City of Danbury v. Sullivan, No. 303581 (Sep. 21, 1994)

[EDITOR'S NOTE: This case is unpublished as indicated by the issuing court.]MEMORANDUM OF DECISION This is an action by the City of Danbury against the defendant Sullivan, a Deputy Sheriff for Fairfield County, in which the city seeks money damages for the claimed failure of the Deputy to timely turn over to it certain monies received on tax warrants which had been given by the plaintiff city to the Deputy CT Page 9561 for service and levy on the assets of delinquent taxpayers. The sheriff has counter claimed for overpayments made by him and for fees.

Section 6-35 of the General Statutes provides as follows:

Any sheriff or deputy sheriff who fails to pay over to the person authorized to receive it, any money collected by him on behalf or for the account of such person, within fifteen calendar days from the date of collection of the money, shall be liable to such person for the payment of interest on the money at the rate of five percent per month from the date on which such sheriff or deputy sheriff received the money.

The plaintiff first offered credible evidence that about April 23, 1988 it turned over a tax collector's warrant to Deputy Sheriff Sullivan for service in the amount of $4,626.17 on Nicholas Falzone.
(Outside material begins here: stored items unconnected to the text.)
(** C26: a powerup's disappearance zeroes its cell in every "powerups"
    layer (the loop has no [break]), leaves every other layer and the
    roster as they were, and tells the whole room. *)
Theorem onPowerupDisappear_clears_all s w rid r data :
  room_of w s = Some (rid, r) ->
  exists r1 ms, onPowerupDisappear s (Some data) w = Ok (put_room w rid r1, ms) /\
    r_players r1 = r_players r /\
    (forall i l, m_layers (r_map r) !! i = Some l -> l_name l = "powerups" ->
       exists l', m_layers (r_map r1) !! i = Some l' /\
         js_get (l_data l') (cell_index (r_map r) (pw_col data) (pw_row data)) = Some 0%Z) /\
    (forall i l, m_layers (r_map r) !! i = Some l -> l_name l <> "powerups" ->
       m_layers (r_map r1) !! i = Some l) /\
    receivers "powerup disappear" ms = members (r_players r).
Proof.
  intros Hr. unfold onPowerupDisappear. rewrite Hr.
  destruct (existsb _ _) eqn:Hex; simpl; (eexists _, _; split; [reflexivity|]); simpl;
    (split_and!; [done| | |by rewrite receivers_emitAll, decide_True]).
  - intros i l Hl Hn. rewrite update_all_lookup, Hl. simpl. rewrite Hn, String.eqb_refl.
    eexists. split; [done|]. apply js_get_set_eq.
  - intros i l Hl Hn. rewrite update_all_lookup, Hl. simpl.
    by destruct (String.eqb_spec (l_name l) "powerups").
  - intros i l Hl Hn. exfalso. apply not_true_iff_false in Hex. apply Hex, existsb_exists.
    exists l. split; [by eapply list_elem_of_In, list_elem_of_lookup_2|by apply String.eqb_eq].
  - done.
Qed.

(** C27: a map reset reinitialises the room's map state (the template's
    layers, the spawn cursor back at 0), keeps the roster and the host,
    and then sends the room as reset, not as it was, to every member. *)
Theorem onMapReset_spec tmpl s w rid r :
  room_of w s = Some (rid, r) ->
  exists r1 ms, onMapReset tmpl s w = (put_room w rid r1, ms) /\
    r_map r1 = tmpl /\ next_spawn_index r1 = 0%nat /\ r_players r1 = r_players r /\ r_host r1 = r_host r /\
    ms = emitAll r1 "map reset" (PRoom r1) /\ receivers "map reset" ms = members (r_players r).
Proof.
  intros Hr. unfold onMapReset. rewrite Hr, resetMap_spec.
  eexists _, _. split; [reflexivity|]. simpl. split_and!; try done.
  by rewrite receivers_emitAll, decide_True.
Qed.

End GameplayFacts.
(* ===== verification/Isolation.v ===== *)
(** * Room scoping: an in-game event stays inside its room

    The in-game events (chat, spawn, move, death, powerups, bombs, map
    reset) are room-scoped (spec §4.4): each handler resolves [this.room]
    and works on that room only.  [confined rid r me w w' ms] is the
    footprint of such a run in room [rid] (as [r] was when the event
    arrived), sent by the player [me]:
    - no other room object changes;
    - no player object changes except the sender's and those of [r]'s
      members (a death or lost-invincibility report names a member by its
      roster slot);
    - the rooms and players arrays, the socket table and the room-id
      counter stay as they are;
    - every message goes to a member of [r].
    [room_scoping] proves it of every in-game event, and that without a
    room such an event does nothing at all. *)

From S2P Require Import Prelude JsArray Player MapState Room Wire Registry Lifecycle Gameplay Server.

(** The in-game events. *)
Definition room_event (ev : Event) : bool :=
  match ev with
  | EvChat _ | EvSpawn _ | EvMove _ | EvDeath _ | EvCollect _ | EvLostInv _ | EvPlant _
  | EvExplode _ | EvBlink _ | EvDisappear _ | EvMapReset => true
  | _ => false
  end.

Section Confined.
Variables (rid : nat) (r : Room) (me : option string).

Definition to_member (m : msg) : Prop := m_to m ∈ members (r_players r).

Definition confined (w w' : World) (ms : list msg) : Prop :=
  (forall x, x <> rid -> w_rooms w' !! x = w_rooms w !! x) /\
  (forall q, q ∉ members (r_players r) -> me <> Some q -> w_players w' !! q = w_players w !! q) /\
  w_rlist w' = w_rlist w /\ w_plist w' = w_plist w /\ w_socks w' = w_socks w /\
  w_next_room w' = w_next_room w /\ Forall to_member ms.

Lemma confined_refl w : confined w w [].
Proof. by split_and!. Qed.

Lemma confined_put w w1 r' : confined w w1 [] -> confined w (put_room w1 rid r') [].
Proof.
  intros (Hr & Hp & Hl & Hpl & Hs & Hn & _). split_and!; try done.
  intros x Hx. simpl. by rewrite lookup_insert_ne, Hr by congruence.
Qed.

Lemma confined_pstore w w1 ps :
  confined w w1 [] ->
  (forall q, q ∉ members (r_players r) -> me <> Some q -> ps !! q = w_players w1 !! q) ->
  confined w (set_pstore w1 ps) [].
Proof.
  intros (Hr & Hp & Hl & Hpl & Hs & Hn & _) Hps. split_and!; try done.
  intros q Hq Hme. simpl. rewrite Hps by done. by apply Hp.
Qed.

(** A write to the sender's player object or to a member's. *)
Lemma alter_outside (f : Player -> Player) (ps : pstore) x :
  (x ∈ members (r_players r) \/ me = Some x) ->
  forall q, q ∉ members (r_players r) -> me <> Some q -> alter f x ps !! q = ps !! q.
Proof. intros Hx q Hq Hme. rewrite lookup_alter_ne; [done|]. intros ->. destruct Hx; auto. Qed.

Lemma confined_alter w w1 f x :
  confined w w1 [] -> (x ∈ members (r_players r) \/ me = Some x) -> confined w (alter_player f x w1) [].
Proof. intros H Hx. apply confined_pstore; [done|]. by apply alter_outside. Qed.

Lemma confined_msgs w w1 ms : confined w w1 [] -> Forall to_member ms -> confined w w1 ms.
Proof. intros (Hr & Hp & Hl & Hpl & Hs & Hn & _) Hms. by split_and!. Qed.

Lemma emitAll_to_member r' ev d : r_players r' = r_players r -> Forall to_member (emitAll r' ev d).
Proof. intros Hp. apply Forall_fmap, Forall_forall. intros c Hc. unfold to_member. simpl. by rewrite <- Hp. Qed.

Lemma emitBroadcast_to_member r' ev d ex : r_players r' = r_players r -> Forall to_member (emitBroadcast r' ev d ex).
Proof.
  intros Hp. apply Forall_fmap, Forall_forall. intros c Hc. apply list_elem_of_filter in Hc as [_ Hc].
  unfold to_member. simpl. by rewrite <- Hp.
Qed.

(** The player a roster slot names is a member. *)
Lemma roster_at_member s q : roster_at r s = Some q -> q ∈ members (r_players r).
Proof.
  unfold roster_at. destruct (zlookup (r_players r) s) as [o|] eqn:E; simpl; [|done].
  intros ->. apply zlookup_Some in E as [_ E]. apply elem_of_members. eauto.
Qed.

(** The player a death report resolves from a slot is a member. *)
Lemma roster_bind_member (ps : pstore) s x p :
  (roster_at r s ≫= fun v => pair v <$> ps !! v) = Some (x, p) -> x ∈ members (r_players r).
Proof.
  destruct (roster_at r s) as [v|] eqn:E; simpl; [|done].
  destruct (ps !! v); simpl; [|done]. intros [= <- _]. by eapply roster_at_member.
Qed.

End Confined.

#[export] Hint Resolve confined_refl confined_put confined_alter roster_at_member : bw.

Ltac member_or_me :=
  first [ right; match goal with H : player_of _ _ = Some (?x, _) |- _ = Some ?x =>
                   exact (proj1 (player_of_Some _ _ _ _ H)) end
        | left; eapply roster_at_member; eassumption ].

Ltac confine :=
  repeat first
    [ apply confined_refl
    | (apply confined_msgs; [|first [apply emitAll_to_member | apply emitBroadcast_to_member];
                              try reflexivity; try (rewrite resetMap_spec; reflexivity);
                              try (simplify_eq/=; reflexivity)])
    | (apply confined_pstore; [apply confined_refl|]; intros ?q ?Hq ?Hme;
       repeat (rewrite lookup_alter_ne; [|intros ->; apply Hq; eapply roster_bind_member; eassumption]);
       reflexivity)
    | apply confined_put
    | (apply confined_alter; [|member_or_me]) ].

Section Scoping.
Context {RM : RoomMethods} {RC : RoomContract}.
Variable tmpl : MapState.

Lemma room_event_confined now cid ev w s rid r w' ms :
  room_event ev = true -> w_socks w !! cid = Some s -> room_of w s = Some (rid, r) ->
  dispatch tmpl now cid ev w = Ok (w', ms) -> confined rid r (s_player s) w w' ms.
Proof.
  intros Hev Hs Hr. destruct ev; try discriminate; simpl; rewrite Hs;
    unfold onChatMessage, onPlayerSpawn, onPlayerMove, onPlayerDeath, onPlayerCollectPowerup,
      onPlayerLostInvicibility, onPlayerPlantBomb, onBombExplode, onPowerupBlink, onPowerupDisappear,
      onMapReset, mbind, outcome_bind, deref; rewrite Hr;
    repeat (simpl; case_match); intros [= <- <-]; confine.
Qed.

(** Without a room, an in-game event changes nothing and says nothing. *)
Lemma room_event_no_room now cid ev w s :
  room_event ev = true -> w_socks w !! cid = Some s -> s_room s = None ->
  dispatch tmpl now cid ev w = Ok (w, []).
Proof.
  intros Hev Hs Hsr. assert (Hr : room_of w s = None) by (unfold room_of; by rewrite Hsr).
  destruct ev; try discriminate; simpl; rewrite Hs;
    unfold onChatMessage, onPlayerSpawn, onPlayerMove, onPlayerDeath, onPlayerCollectPowerup,
      onPlayerLostInvicibility, onPlayerPlantBomb, onBombExplode, onPowerupBlink, onPowerupDisappear,
      onMapReset; rewrite Hr; by destruct (player_of w s) as [[]|].
Qed.

(** C12: in-game events are room-scoped.  From a live socket bound to no
    room, such an event is a silent no-op: no state change, no message, no
    crash, whatever the payload.  From a socket in room [rid], a successful
    run changes no other room, no player object but the sender's and those
    of the room's members, neither array, the socket table nor the room-id
    counter, and sends messages to members of the room only. *)
Theorem room_scoping now cid ev w s :
  room_event ev = true -> w_socks w !! cid = Some s ->
  (s_room s = None -> dispatch tmpl now cid ev w = Ok (w, [])) /\
  (forall rid r w' ms, room_of w s = Some (rid, r) -> dispatch tmpl now cid ev w = Ok (w', ms) ->
     confined rid r (s_player s) w w' ms).
Proof.
  intros Hev Hs. split; [by apply room_event_no_room|]. intros rid r w' ms. by apply room_event_confined.
Qed.

End Scoping.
The court finds that the sheriff, based upon the warrant on May 19, 1988, levied on Mr. Falzone's wages at A.W.D. in Danbury by serving its office manager. The following sums were withheld from Falzone's wages.

July, 1989 $ 60.00

August, 1989 164.80

September, 1989 419.20

October, 1989 524.00

November, 1989 419.20

December, 1989 419.20

January, 1990 524.00 --------- Total $2,530.40

Deputy Sullivan was required to remit in fifteen days under § 6-35 of the General Statutes. Initially the A.W.D. company either lost the execution or did not timely levy it. There were other executions in line prior to it. A.W.D. allowed another junior execution to take priority over it. When Sullivan brought this to A.W.D.'s attention, the 1989 levies, previously noted, CT Page 9562 commenced. Sullivan also advised A.W.D. to deduct the amount required by law when it appeared the employer was making an insufficient deduction from the wages of the employee Falzone. After the tax collector of Danbury advised Sheriff Sullivan in August and September of 1990 that he had no business collecting back taxes because she had previously advised him not to do so in 1989, he returned $2,530.40 by check to "Attorney Jack Garamella, Trustee" who was counsel for A.W.D. Garamella endorsed it to Falzone. Falzone attempted to give the money to the city by endorsing it over to the city. However, on September 27, 1990, the city Corporation Counsel, through Attorney Eric Gottshalk, refused to accept the check and returned it to Mr. Falzone. Sheriff Sullivan took no fees. He claims to owe the city nothing. Attorney Eric Gottshalk offered him the option to return the money to A.W.D. which he did. Although the city has a policy of not accepting third party checks, it is not clear to the court why Sullivan's check which had been made by Sullivan, and then specially endorsed by Garamella over to Mr. Falzone and then endorsed by Falzone to the city was not acceptable. It would seem to the court that a check with three parties either as makers or endorsers on it represented little prospect of being dishonored. Since the city refused to accept the money when Falzone tendered the Sullivan check (after previously offering Sullivan the option to return it to Falzone), the court finds no basis on which to hold Sullivan liable to the city for that sum.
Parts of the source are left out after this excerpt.